Martha recalls having to stop on a bench, laughing so hard she thought she would actually wet herself, and the three of them sat for a while, catching their breath and sighing before sprinting the rest of the way to school to avoid missing the bell. Slippery as a whelk became their catchphrase, to be called out to one another over the toilet cubicles at school, a code for anything stinky or ugly or grim. When cauliflower cheese was on the canteen menu, Liv would make vomit fingers at it, silently mouthing, “Slippery as a whelk.” When Gina Norris brought her ugly little baby to show off outside the school gates in Year Eleven, the three of them whispered to one another that only a mother could love a face like that, what with it being “as slippery as a whelk.”

Martha misses that laughter, the camaraderie of a well-worn joke, the ability to communicate with another human being in so few words. There’s only her and Liv now; surely they owe it to each other to rekindle their friendship? She can’t have forgotten, can she? Not when they shared so much. Liv and Juliet were more than just her best friends; they were the closest thing she had to family.

The message had come through during Martha’s meeting with Toby yesterday, and she’d had to read it over several times, hardly able to believe she was so easily back in contact with her old friend. When Toby had returned with their coffees she’d handed him her phone, inviting him to read it too. “That’s great,” he’d said, and at the time she had agreed, yes, it was great that Liv was happy to help them. But something had unsettled her all the same. She supposed it wasn’t unimaginable that Liv’s formality was simply her unease making its way into her written words. Certainly, Liv would be shaken up by her letter, so it was natural her tone might be a bit off-key. But did Liv harbor any ill feeling toward Martha? Their relationship had all but evaporated with the disappearance of Juliet; was it possible that Liv held Martha in some way responsible? Or was this just Martha’s own guilt rearing itself, making her question herself and everyone around her?

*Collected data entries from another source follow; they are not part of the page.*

Lemma run_numbered :
  forall s lines st st',
    numbered s st -> s <= auto_num st - (if dict_truthy (cur st) then 1 else 0) ->
    run false st lines = Ok st' ->
    numbered s st'
    /\ s <= auto_num st' - (if dict_truthy (cur st') then 1 else 0).
Proof.
  intros s. induction lines as [|l lines IH]; intros st st' Hn Hle Hrun;
    simpl in Hrun.
  - injection Hrun as <-. split; assumption.
  - destruct (step false st l) as [st1|e] eqn:E; simpl in Hrun;
      [|discriminate Hrun].
    destruct (step_numbered s st l st1 Hn Hle E) as [Hn1 Hle1].
    apply (IH st1 st' Hn1 Hle1 Hrun).
Qed.

Lemma count_starts_app :
  forall l1 l2, count_starts (l1 ++ l2) = (count_starts l1 + count_starts l2)%nat.
Proof.
  intros l1 l2. unfold count_starts. rewrite filter_app, length_app.
  reflexivity.
Qed.

End MoreParser.

(** X5: [parse_docx] returns a list, without raising, for every document
    in which each answer line has at least one piece in its answer text
    and the number at the head of each question-start line has no more
    digits than [int] converts. *)
Theorem parse_docx_total :
  forall (UD : UnicodeData) (paragraphs : list str) (s : Z) (respect : bool),
    Forall
      (fun p =>
         (is_answer_line (paragraph_line p) = true ->
          answer_parts (answer_text (paragraph_line p)) <> [])
         /\ (is_q_start (paragraph_line p) = true ->
             (N.of_nat (length (number_text (paragraph_line p)))
              <= int_max_str_digits)%N))
      paragraphs ->
    exists qs, parse_docx paragraphs s respect = Ok qs.
Proof.
  intros UD paragraphs s respect H. unfold parse_docx.
  destruct (run_total respect (map paragraph_line paragraphs ++ [[]])
              (PState [] empty_dict s)) as [st E].
  - apply Forall_app. split.
    + apply Forall_map. exact H.
    + constructor; [|constructor]. split; intros Ha.
      * rewrite (proj2 empty_line_kind) in Ha. discriminate Ha.
      * rewrite (proj1 empty_line_kind) in Ha. discriminate Ha.
  - rewrite E. simpl. eexists. reflexivity.
Qed.

Lemma parse_docx_total_witness :
  exists qs,
    @parse_docx AsciiTables
      [u "1.（判断）地球是圆的"; u "答案：对"; u "2. 选一个"; u "答案：B"]
      1 false = Ok qs.
Proof.
  apply (parse_docx_total AsciiTables).
  repeat (apply Forall_cons;
          [split; vm_compute; intros H; try discriminate H; intros H';
           discriminate H'|]).
  apply Forall_nil.
Defined.

Lemma forallb_map_comp :
  forall (A B : Type) (f : B -> bool) (g : A -> B) (l : list A),
    forallb f (map g l) = forallb (fun x => f (g x)) l.
Proof.
  intros A B f g l. induction l as [|x l IH]; simpl; [reflexivity|].
  rewrite IH. reflexivity.
Qed.

(** X6: a document without a question-start line gives no record and no
    error, whatever option, answer and text lines it has: without an open
    record they are all dropped. *)
Theorem no_question_start_no_record :
  forall (UD : UnicodeData) (paragraphs : list str) (s : Z) (respect : bool),
    forallb (fun p => negb (is_q_start (paragraph_line p))) paragraphs = true ->
    parse_docx paragraphs s respect = Ok [].
Proof.
  intros UD paragraphs s respect H. unfold parse_docx.
  rewrite (run_idle respect _ (PState [] empty_dict s) eq_refl).
  - reflexivity.
  - rewrite forallb_app. simpl. rewrite andb_true_r.
    rewrite forallb_map_comp. exact H.
Qed.

Lemma no_question_start_no_record_witness :
  @parse_docx AsciiTables [u "A. 甲"; u "答案：、"; u "（判断）没有题号"] 1 true
  = Ok [].
Proof.
  apply (no_question_start_no_record AsciiTables).
  vm_compute. reflexivity.
Defined.

(** X7: without declared numbering the numbers of the records in the
    output grow strictly (so no two records share a number), each lies
    between the start value and the start value plus the number of
    question-start lines, and there are at most as many records as
    question-start lines. *)
Theorem auto_numbers_increase :
  forall (UD : UnicodeData) (paragraphs : list str) (s : Z) (qs : list dict),
    parse_docx paragraphs s false = Ok qs ->
    exists ns,
      map number qs = map Some ns
      /\ StronglySorted Z.lt ns
      /\ Forall (fun n =>
                   s <= n
                   < s + Z.of_nat (count_starts (map paragraph_line paragraphs)))
           ns
      /\ (length qs <= count_starts (map paragraph_line paragraphs))%nat.
Proof.
  intros UD paragraphs s qs H. unfold parse_docx in H.
  destruct (run false (PState [] empty_dict s)
              (map paragraph_line paragraphs ++ [[]])) as [st|e] eqn:E;
    simpl in H; [|discriminate H].
  injection H as <-.
  assert (H0 : numbered s (PState [] empty_dict s)).
  { exists []. simpl. repeat split; try constructor; try lia; discriminate. }
  destruct (run_numbered s _ _ st H0 ltac:(simpl; lia) E)
    as [[ns [Hm [Hs [Hr [Hl Hb]]]]] Hle].
  pose proof (run_auto_num _ _ st E) as Ea. simpl in Ea.
  rewrite count_starts_app in Ea.
  change (count_starts [[]]) with 0%nat in Ea. rewrite Nat.add_0_r in Ea.
  destruct (flush_numbered s (questions st) (cur st) ns _ Hm Hs Hr Hl Hb)
    as [ns' [Hm' [Hs' [Hr' Hl']]]].
  exists ns'. split; [exact Hm'|]. split; [exact Hs'|]. split.
  - eapply Forall_impl; [|exact Hr']. simpl. intros n Hn.
    destruct (dict_truthy (cur st)); lia.
  - pose proof (f_equal (@length _) Hm') as El.
    rewrite !length_map in El. rewrite El.
    destruct (dict_truthy (cur st)); lia.
Qed.

Lemma auto_numbers_increase_witness :
  exists ns,
    map number
      [Dict (Some []) (Some (AList [])) (Some (u "单选")) (Some (u "甲"))
         (Some 5);
       Dict (Some []) (Some (AList [])) (Some (u "单选")) (Some (u "丙"))
         (Some 7)]
    = map Some ns
    /\ StronglySorted Z.lt ns
    /\ Forall (fun n => 5 <= n < 5 + 3) ns
    /\ (2 <= 3)%nat.
Proof.
  apply (auto_numbers_increase AsciiTables [u "1. 甲"; u "2."; u "3. 丙"] 5).
  vm_compute. reflexivity.
Defined.

(** ** The matcher finds only matches *)

Lemma rmatch_sound :
  forall r k st res,
    rmatch r k st = Some res ->
    exists st', reach r st st' /\ k st' = Some res.
Proof.
  induction r as [|cls|r1 IH1 r2 IH2|r1 IH1 r2 IH2|g r1 IH1|i r1 IH1| |];
    intros k st res H; simpl in H.
  - exists st. split; [constructor|exact H].
  - destruct st as [pos rest caps]. simpl in H.
    destruct rest as [|c rest]; [discriminate H|].
    destruct (cls c) eqn:Ec; [|discriminate H].
    eexists. split; [constructor; exact Ec|exact H].
  - apply IH1 in H. destruct H as [st1 [R1 H]].
    apply IH2 in H. destruct H as [st2 [R2 H]].
    exists st2. split; [econstructor; eassumption|exact H].
  - unfold orelse in H. destruct (rmatch r1 k st) as [x|] eqn:E.
    + injection H as <-. apply IH1 in E. destruct E as [st1 [R1 E]].
      exists st1. split; [apply reach_alt_l; exact R1|exact E].
    + apply IH2 in H. destruct H as [st1 [R1 H]].
      exists st1. split; [apply reach_alt_r; exact R1|exact H].
  - cbv zeta in H. revert H. generalize (length (m_rest st)) as fuel.
    intros fuel. revert st res.
    induction fuel as [|fuel IHf]; intros st res H.
    + exists st. split; [constructor|exact H].
    + assert (Hmore :
                forall (f : mstate -> option mstate) res',
                  (forall st1 x, f st1 = Some x ->
                     exists st', reach (Rep g r1) st1 st' /\ k st' = Some x) ->
                  rmatch r1
                    (fun st' =>
                       if Nat.ltb (length (m_rest st')) (length (m_rest st))
                       then f st' else None) st = Some res' ->
                  exists st', reach (Rep g r1) st st' /\ k st' = Some res').
      { intros f res' Hf E. apply IH1 in E. destruct E as [st1 [R1 E]].
        destruct (Nat.ltb (length (m_rest st1)) (length (m_rest st)));
          [|discriminate E].
        apply Hf in E. destruct E as [st2 [R2 E]].
        exists st2. split; [econstructor; eassumption|exact E]. }
      simpl in H. unfold orelse in H. destruct g.
      * match type of H with
        | match ?x with _ => _ end = _ => destruct x as [y|] eqn:E
        end.
        -- injection H as <-. apply (Hmore _ _ IHf E).
        -- exists st. split; [constructor|exact H].
      * destruct (k st) as [y|] eqn:E.
        -- injection H as <-. exists st. split; [constructor|exact E].
        -- apply (Hmore _ _ IHf H).
  - apply IH1 in H. destruct H as [st1 [R1 H]].
    eexists. split; [apply reach_grp; exact R1|exact H].
  - destruct (Nat.eqb (m_pos st) 0) eqn:E; [|discriminate H].
    exists st. split; [constructor; apply Nat.eqb_eq; exact E|exact H].
  - exists st. destruct (m_rest st) as [|c [|d rest]] eqn:E.
    + split; [constructor; left; exact E|exact H].
    + destruct c; try discriminate H.
      destruct p; try discriminate H. destruct p; try discriminate H.
      destruct p; try discriminate H. destruct p; try discriminate H.
      split; [constructor; right; exact E|exact H].
    + destruct c; try discriminate H.
      destruct p; try discriminate H. destruct p; try discriminate H.
      destruct p; try discriminate H. destruct p; discriminate H.
Qed.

She had slept on it, and by the time she rose at five this morning she’d got it straight in her head. Of course Liv sounded different: eighteen years was a lifetime ago. I’ve changed, Martha told herself. Liv has changed. Everything has changed. She had tapped out a brief response, purposely warming up her own tone, trying to inject something of their old dynamic into her words:

Liv! So great to hear from you! I can’t tell you how relieved I am that my letter found you. So you’re a bereavement counselor now? Wow, that really is impressive, though it doesn’t surprise me at all. You always were a good listener. Totally understand about your work commitments, so yes, why don’t I put together some starter questions and send them over to you in the next day or two? Perhaps we could meet up when you’re back in the country? Mart xx

Mart. No one but Liv and Juliet ever called her Mart. She hated it if anyone else tried to abbreviate her name in the same way; it sounded overfamiliar coming from anyone but her best friends. With them it had been different. Olivia was Liv, Juliet was Jules, and Martha was Mart. Martha feels reality tip every time she allows herself to voyage deeper into the memories of that era, and her breath catches as the train she’s now traveling on comes to a halt and Toby nudges her to get off.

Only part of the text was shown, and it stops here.